(Stored data entries)
● ● ●

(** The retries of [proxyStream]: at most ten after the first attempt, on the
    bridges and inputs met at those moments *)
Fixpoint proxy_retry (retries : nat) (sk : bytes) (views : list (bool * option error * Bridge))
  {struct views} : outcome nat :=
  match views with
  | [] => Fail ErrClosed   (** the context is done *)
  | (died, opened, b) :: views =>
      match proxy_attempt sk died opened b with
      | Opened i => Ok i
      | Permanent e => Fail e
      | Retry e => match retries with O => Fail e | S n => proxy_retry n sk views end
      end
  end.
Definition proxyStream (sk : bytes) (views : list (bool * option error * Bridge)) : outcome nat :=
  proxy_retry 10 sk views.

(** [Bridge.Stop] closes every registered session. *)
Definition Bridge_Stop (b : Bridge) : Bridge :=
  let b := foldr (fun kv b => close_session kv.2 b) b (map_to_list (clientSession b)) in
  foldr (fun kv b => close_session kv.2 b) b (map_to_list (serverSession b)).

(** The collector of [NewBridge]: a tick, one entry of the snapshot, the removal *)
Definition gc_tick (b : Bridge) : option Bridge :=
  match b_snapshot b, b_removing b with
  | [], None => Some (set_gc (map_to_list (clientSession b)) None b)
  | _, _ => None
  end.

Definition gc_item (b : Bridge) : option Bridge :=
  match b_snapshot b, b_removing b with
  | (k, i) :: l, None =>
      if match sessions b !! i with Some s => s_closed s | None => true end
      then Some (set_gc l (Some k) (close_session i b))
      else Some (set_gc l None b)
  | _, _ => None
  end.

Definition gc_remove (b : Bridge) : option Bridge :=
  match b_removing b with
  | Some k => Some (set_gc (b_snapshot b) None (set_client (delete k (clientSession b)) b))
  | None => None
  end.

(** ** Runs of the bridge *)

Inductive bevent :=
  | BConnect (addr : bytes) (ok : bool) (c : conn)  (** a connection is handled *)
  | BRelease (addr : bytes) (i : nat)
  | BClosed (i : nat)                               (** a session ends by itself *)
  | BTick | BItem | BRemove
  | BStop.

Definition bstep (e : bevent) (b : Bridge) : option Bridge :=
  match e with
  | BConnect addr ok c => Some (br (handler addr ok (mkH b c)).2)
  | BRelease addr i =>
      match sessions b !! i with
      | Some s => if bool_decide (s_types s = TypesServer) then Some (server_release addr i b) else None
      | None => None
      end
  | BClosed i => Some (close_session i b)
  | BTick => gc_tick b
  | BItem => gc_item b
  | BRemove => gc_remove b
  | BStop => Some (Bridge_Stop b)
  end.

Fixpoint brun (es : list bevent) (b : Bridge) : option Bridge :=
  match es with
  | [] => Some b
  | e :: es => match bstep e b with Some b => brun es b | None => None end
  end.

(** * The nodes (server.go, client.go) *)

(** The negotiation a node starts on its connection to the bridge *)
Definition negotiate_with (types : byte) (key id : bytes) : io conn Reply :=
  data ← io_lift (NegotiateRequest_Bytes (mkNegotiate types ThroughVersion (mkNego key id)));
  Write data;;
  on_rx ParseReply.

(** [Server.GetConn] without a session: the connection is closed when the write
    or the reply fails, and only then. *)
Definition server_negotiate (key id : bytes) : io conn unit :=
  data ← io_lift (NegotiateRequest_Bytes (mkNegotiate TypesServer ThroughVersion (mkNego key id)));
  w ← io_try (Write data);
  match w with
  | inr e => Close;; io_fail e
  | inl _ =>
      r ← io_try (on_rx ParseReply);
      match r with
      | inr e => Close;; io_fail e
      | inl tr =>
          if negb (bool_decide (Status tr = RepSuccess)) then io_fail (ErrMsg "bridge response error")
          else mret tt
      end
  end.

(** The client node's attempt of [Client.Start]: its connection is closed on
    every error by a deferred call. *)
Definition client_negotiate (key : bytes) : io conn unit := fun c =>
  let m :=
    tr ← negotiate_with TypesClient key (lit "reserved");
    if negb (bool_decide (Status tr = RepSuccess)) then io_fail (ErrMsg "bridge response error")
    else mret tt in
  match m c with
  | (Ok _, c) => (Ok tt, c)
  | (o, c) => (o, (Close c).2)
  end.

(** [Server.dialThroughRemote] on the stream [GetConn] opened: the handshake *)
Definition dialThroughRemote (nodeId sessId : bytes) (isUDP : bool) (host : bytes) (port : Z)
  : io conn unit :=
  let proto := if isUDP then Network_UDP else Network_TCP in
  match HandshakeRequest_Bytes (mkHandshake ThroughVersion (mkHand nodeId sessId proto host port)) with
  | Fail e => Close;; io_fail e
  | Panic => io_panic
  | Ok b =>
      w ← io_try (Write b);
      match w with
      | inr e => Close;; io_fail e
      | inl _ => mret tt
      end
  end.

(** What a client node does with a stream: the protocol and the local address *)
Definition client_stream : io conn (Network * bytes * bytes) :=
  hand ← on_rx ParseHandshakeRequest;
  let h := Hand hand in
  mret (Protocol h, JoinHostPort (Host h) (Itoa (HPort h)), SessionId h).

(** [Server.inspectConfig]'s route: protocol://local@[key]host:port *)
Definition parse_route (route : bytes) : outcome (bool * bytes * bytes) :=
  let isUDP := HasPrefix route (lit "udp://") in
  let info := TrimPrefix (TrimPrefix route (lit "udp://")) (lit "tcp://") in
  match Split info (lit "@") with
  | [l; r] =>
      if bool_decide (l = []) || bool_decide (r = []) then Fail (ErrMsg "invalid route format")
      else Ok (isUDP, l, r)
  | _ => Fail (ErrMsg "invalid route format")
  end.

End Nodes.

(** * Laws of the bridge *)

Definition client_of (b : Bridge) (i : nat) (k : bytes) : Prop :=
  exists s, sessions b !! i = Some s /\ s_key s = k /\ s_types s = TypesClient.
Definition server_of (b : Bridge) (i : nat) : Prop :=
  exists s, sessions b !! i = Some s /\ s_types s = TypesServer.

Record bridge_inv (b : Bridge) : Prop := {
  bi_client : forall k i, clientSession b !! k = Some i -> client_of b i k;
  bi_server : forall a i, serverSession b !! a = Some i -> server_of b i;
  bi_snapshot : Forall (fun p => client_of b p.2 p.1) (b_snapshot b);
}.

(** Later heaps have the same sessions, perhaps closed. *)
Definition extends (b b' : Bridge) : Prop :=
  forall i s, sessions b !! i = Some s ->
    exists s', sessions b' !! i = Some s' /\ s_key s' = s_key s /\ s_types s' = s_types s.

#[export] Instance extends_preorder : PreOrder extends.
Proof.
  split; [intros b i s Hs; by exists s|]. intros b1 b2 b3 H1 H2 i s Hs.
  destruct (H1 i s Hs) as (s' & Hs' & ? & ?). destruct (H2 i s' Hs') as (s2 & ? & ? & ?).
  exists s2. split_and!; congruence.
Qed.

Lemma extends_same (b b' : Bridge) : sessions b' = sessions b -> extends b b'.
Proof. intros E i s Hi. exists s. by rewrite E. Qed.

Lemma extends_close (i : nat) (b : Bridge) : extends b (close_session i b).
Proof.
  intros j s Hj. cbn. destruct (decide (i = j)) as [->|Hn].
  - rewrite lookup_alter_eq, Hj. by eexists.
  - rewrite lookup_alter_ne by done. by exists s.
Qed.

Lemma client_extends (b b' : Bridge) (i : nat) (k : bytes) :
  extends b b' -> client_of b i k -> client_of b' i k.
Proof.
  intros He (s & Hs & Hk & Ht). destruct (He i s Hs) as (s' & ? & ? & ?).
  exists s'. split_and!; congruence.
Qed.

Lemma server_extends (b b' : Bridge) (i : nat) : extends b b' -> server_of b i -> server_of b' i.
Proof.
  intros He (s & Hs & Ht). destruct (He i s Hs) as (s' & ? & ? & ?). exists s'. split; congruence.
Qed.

● ● ●

EXERCISE: The records above should be printed in full, exactly as they appear.

RESPONSE TO THE EXERCISE:
(** The retries of [proxyStream]: at most ten after the first attempt, on the
    bridges and inputs met at those moments *)
Fixpoint proxy_retry (retries : nat) (sk : bytes) (views : list (bool * option error * Bridge))
  {struct views} : outcome nat :=
  match views with
  | [] => Fail ErrClosed   (** the context is done *)
  | (died, opened, b) :: views =>
      match proxy_attempt sk died opened b with
      | Opened i => Ok i
      | Permanent e => Fail e
      | Retry e => match retries with O => Fail e | S n => proxy_retry n sk views end
      end
  end.
Definition proxyStream (sk : bytes) (views : list (bool * option error * Bridge)) : outcome nat :=
  proxy_retry 10 sk views.

(** [Bridge.Stop] closes every registered session. *)
Definition Bridge_Stop (b : Bridge) : Bridge :=
  let b := foldr (fun kv b => close_session kv.2 b) b (map_to_list (clientSession b)) in
  foldr (fun kv b => close_session kv.2 b) b (map_to_list (serverSession b)).

(** The collector of [NewBridge]: a tick, one entry of the snapshot, the removal *)
Definition gc_tick (b : Bridge) : option Bridge :=
  match b_snapshot b, b_removing b with
  | [], None => Some (set_gc (map_to_list (clientSession b)) None b)
  | _, _ => None
  end.

Definition gc_item (b : Bridge) : option Bridge :=
  match b_snapshot b, b_removing b with
  | (k, i) :: l, None =>
      if match sessions b !! i with Some s => s_closed s | None => true end
      then Some (set_gc l (Some k) (close_session i b))
      else Some (set_gc l None b)
  | _, _ => None
  end.

Definition gc_remove (b : Bridge) : option Bridge :=
  match b_removing b with
  | Some k => Some (set_gc (b_snapshot b) None (set_client (delete k (clientSession b)) b))
  | None => None
  end.

(** ** Runs of the bridge *)

Inductive bevent :=
  | BConnect (addr : bytes) (ok : bool) (c : conn)  (** a connection is handled *)
  | BRelease (addr : bytes) (i : nat)
  | BClosed (i : nat)                               (** a session ends by itself *)
  | BTick | BItem | BRemove
  | BStop.

Definition bstep (e : bevent) (b : Bridge) : option Bridge :=
  match e with
  | BConnect addr ok c => Some (br (handler addr ok (mkH b c)).2)
  | BRelease addr i =>
      match sessions b !! i with
      | Some s => if bool_decide (s_types s = TypesServer) then Some (server_release addr i b) else None
      | None => None
      end
  | BClosed i => Some (close_session i b)
  | BTick => gc_tick b
  | BItem => gc_item b
  | BRemove => gc_remove b
  | BStop => Some (Bridge_Stop b)
  end.

Fixpoint brun (es : list bevent) (b : Bridge) : option Bridge :=
  match es with
  | [] => Some b
  | e :: es => match bstep e b with Some b => brun es b | None => None end
  end.

(** * The nodes (server.go, client.go) *)

(** The negotiation a node starts on its connection to the bridge *)
Definition negotiate_with (types : byte) (key id : bytes) : io conn Reply :=
  data ← io_lift (NegotiateRequest_Bytes (mkNegotiate types ThroughVersion (mkNego key id)));
  Write data;;
  on_rx ParseReply.

(** [Server.GetConn] without a session: the connection is closed when the write
    or the reply fails, and only then. *)
Definition server_negotiate (key id : bytes) : io conn unit :=
  data ← io_lift (NegotiateRequest_Bytes (mkNegotiate TypesServer ThroughVersion (mkNego key id)));
  w ← io_try (Write data);
  match w with
  | inr e => Close;; io_fail e
  | inl _ =>
      r ← io_try (on_rx ParseReply);
      match r with
      | inr e => Close;; io_fail e
      | inl tr =>
          if negb (bool_decide (Status tr = RepSuccess)) then io_fail (ErrMsg "bridge response error")
          else mret tt
      end
  end.

(** The client node's attempt of [Client.Start]: its connection is closed on
    every error by a deferred call. *)
Definition client_negotiate (key : bytes) : io conn unit := fun c =>
  let m :=
    tr ← negotiate_with TypesClient key (lit "reserved");
    if negb (bool_decide (Status tr = RepSuccess)) then io_fail (ErrMsg "bridge response error")
    else mret tt in
  match m c with
  | (Ok _, c) => (Ok tt, c)
  | (o, c) => (o, (Close c).2)
  end.

(** [Server.dialThroughRemote] on the stream [GetConn] opened: the handshake *)
Definition dialThroughRemote (nodeId sessId : bytes) (isUDP : bool) (host : bytes) (port : Z)
  : io conn unit :=
  let proto := if isUDP then Network_UDP else Network_TCP in
  match HandshakeRequest_Bytes (mkHandshake ThroughVersion (mkHand nodeId sessId proto host port)) with
  | Fail e => Close;; io_fail e
  | Panic => io_panic
  | Ok b =>
      w ← io_try (Write b);
      match w with
      | inr e => Close;; io_fail e
      | inl _ => mret tt
      end
  end.

(** What a client node does with a stream: the protocol and the local address *)
Definition client_stream : io conn (Network * bytes * bytes) :=
  hand ← on_rx ParseHandshakeRequest;
  let h := Hand hand in
  mret (Protocol h, JoinHostPort (Host h) (Itoa (HPort h)), SessionId h).

(** [Server.inspectConfig]'s route: protocol://local@[key]host:port *)
Definition parse_route (route : bytes) : outcome (bool * bytes * bytes) :=
  let isUDP := HasPrefix route (lit "udp://") in
  let info := TrimPrefix (TrimPrefix route (lit "udp://")) (lit "tcp://") in
  match Split info (lit "@") with
  | [l; r] =>
      if bool_decide (l = []) || bool_decide (r = []) then Fail (ErrMsg "invalid route format")
      else Ok (isUDP, l, r)
  | _ => Fail (ErrMsg "invalid route format")
  end.

End Nodes.

(** * Laws of the bridge *)

Definition client_of (b : Bridge) (i : nat) (k : bytes) : Prop :=
  exists s, sessions b !! i = Some s /\ s_key s = k /\ s_types s = TypesClient.
Definition server_of (b : Bridge) (i : nat) : Prop :=
  exists s, sessions b !! i = Some s /\ s_types s = TypesServer.

Record bridge_inv (b : Bridge) : Prop := {
  bi_client : forall k i, clientSession b !! k = Some i -> client_of b i k;
  bi_server : forall a i, serverSession b !! a = Some i -> server_of b i;
  bi_snapshot : Forall (fun p => client_of b p.2 p.1) (b_snapshot b);
}.

(** Later heaps have the same sessions, perhaps closed. *)
Definition extends (b b' : Bridge) : Prop :=
  forall i s, sessions b !! i = Some s ->
    exists s', sessions b' !! i = Some s' /\ s_key s' = s_key s /\ s_types s' = s_types s.

#[export] Instance extends_preorder : PreOrder extends.
Proof.
  split; [intros b i s Hs; by exists s|]. intros b1 b2 b3 H1 H2 i s Hs.
  destruct (H1 i s Hs) as (s' & Hs' & ? & ?). destruct (H2 i s' Hs') as (s2 & ? & ? & ?).
  exists s2. split_and!; congruence.
Qed.

Lemma extends_same (b b' : Bridge) : sessions b' = sessions b -> extends b b'.
Proof. intros E i s Hi. exists s. by rewrite E. Qed.

Lemma extends_close (i : nat) (b : Bridge) : extends b (close_session i b).
Proof.
  intros j s Hj. cbn. destruct (decide (i = j)) as [->|Hn].
  - rewrite lookup_alter_eq, Hj. by eexists.
  - rewrite lookup_alter_ne by done. by exists s.
Qed.

Lemma client_extends (b b' : Bridge) (i : nat) (k : bytes) :
  extends b b' -> client_of b i k -> client_of b' i k.
Proof.
  intros He (s & Hs & Hk & Ht). destruct (He i s Hs) as (s' & ? & ? & ?).
  exists s'. split_and!; congruence.
Qed.

Lemma server_extends (b b' : Bridge) (i : nat) : extends b b' -> server_of b i -> server_of b' i.
Proof.
  intros He (s & Hs & Ht). destruct (He i s Hs) as (s' & ? & ? & ?). exists s'. split; congruence.
Qed.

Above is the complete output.